(Records from a data collection)
(** * GMW job-log analyser: the data-processing pipeline

    A shallow embedding of the JavaScript sources that turn spreadsheet
    rows into execution records, per-job statistics and the overdue
    analysis ([Utils], [DataProcessor], [ExportManager], [CONFIG]).

    Conventions of the embedding:
    - a JavaScript number that holds a duration or a statistic is the
      real number ([R]) its double stands for; the arithmetic of the
      statistics rounds every result to a double ([Binary64]); a [Date]
      holding a valid time value is its number of milliseconds since the
      epoch ([Z]);
    - a JavaScript string is a [string];
    - an object used as a dictionary is a [gmap string _] of its own
      properties, read together with the members that an object literal
      inherits from [Object.prototype] ([Utils.groupBy]);
    - [throw] is the [Throw] constructor of [result]; [null] is [None];
    - the browser and the spreadsheet library are the [Platform] class;
    - the console has no counterpart. *)

From Stdlib Require Import Reals Lra ZArith String Ascii.
From stdpp Require Import gmap strings list fin_maps pretty.

Open Scope string_scope.
Open Scope list_scope.

(** ** JavaScript values found in a cell or a row field

    The kinds the pipeline distinguishes: a missing value, a text, and a
    [Date] object with a valid time value. *)

Inductive jsval : Type :=
  | Undefined
  | Text (s : string)
  | DateObj (t : Z).

(** [!value] is false exactly on the truthy values. *)
Definition truthy (value : jsval) : bool :=
  match value with
  | Undefined => false
  | Text s => negb (String.eqb s "")
  | DateObj _ => true
  end.

(** [a || b] on values. *)
Definition js_or (a b : jsval) : jsval := if truthy a then a else b.

(** A property read that finds nothing yields [undefined]. *)
Definition orUndefined (o : option jsval) : jsval := default Undefined o.

(** A template literal prints a missing piece as the word undefined. *)
Definition tpl (o : option string) : string := default "undefined" o.

(** ** String primitives used by the sources *)

Module JsString.

(** The white space class of [\s] and of [trim], on 8-bit code units. *)
Definition is_space (c : ascii) : bool :=
  let n := nat_of_ascii c in
  (Nat.leb 9 n && Nat.leb n 13) || Nat.eqb n 32.

Definition is_digit (c : ascii) : bool :=
  let n := nat_of_ascii c in Nat.leb 48 n && Nat.leb n 57.

Fixpoint trimStart (s : string) : string :=
  match s with
  | EmptyString => EmptyString
  | String c s' => if is_space c then trimStart s' else s
  end.

Fixpoint trimEnd (s : string) : string :=
  match s with
  | EmptyString => EmptyString
  | String c s' =>
      match trimEnd s' with
      | EmptyString => if is_space c then EmptyString else String c EmptyString
      | t => String c t
      end
  end.

(** [s.trim()] *)
Definition trim (s : string) : string := trimEnd (trimStart s).

(** [s.replace(/,/g, "")] *)
Fixpoint removeCommas (s : string) : string :=
  match s with
  | EmptyString => EmptyString
  | String c s' =>
      if Ascii.eqb c "," then removeCommas s' else String c (removeCommas s')
  end.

Required work. Look through the entries above and quote exactly the lines from the line with "negb (String.eqb s" to the line with "(** The white", counting both of those lines.

Answer section.
  | Text s => negb (String.eqb s "")
  | DateObj _ => true
  end.

(** [a || b] on values. *)
Definition js_or (a b : jsval) : jsval := if truthy a then a else b.

(** A property read that finds nothing yields [undefined]. *)
Definition orUndefined (o : option jsval) : jsval := default Undefined o.

(** A template literal prints a missing piece as the word undefined. *)
Definition tpl (o : option string) : string := default "undefined" o.

(** ** String primitives used by the sources *)

Module JsString.

(** The white space class of [\s] and of [trim], on 8-bit code units. *)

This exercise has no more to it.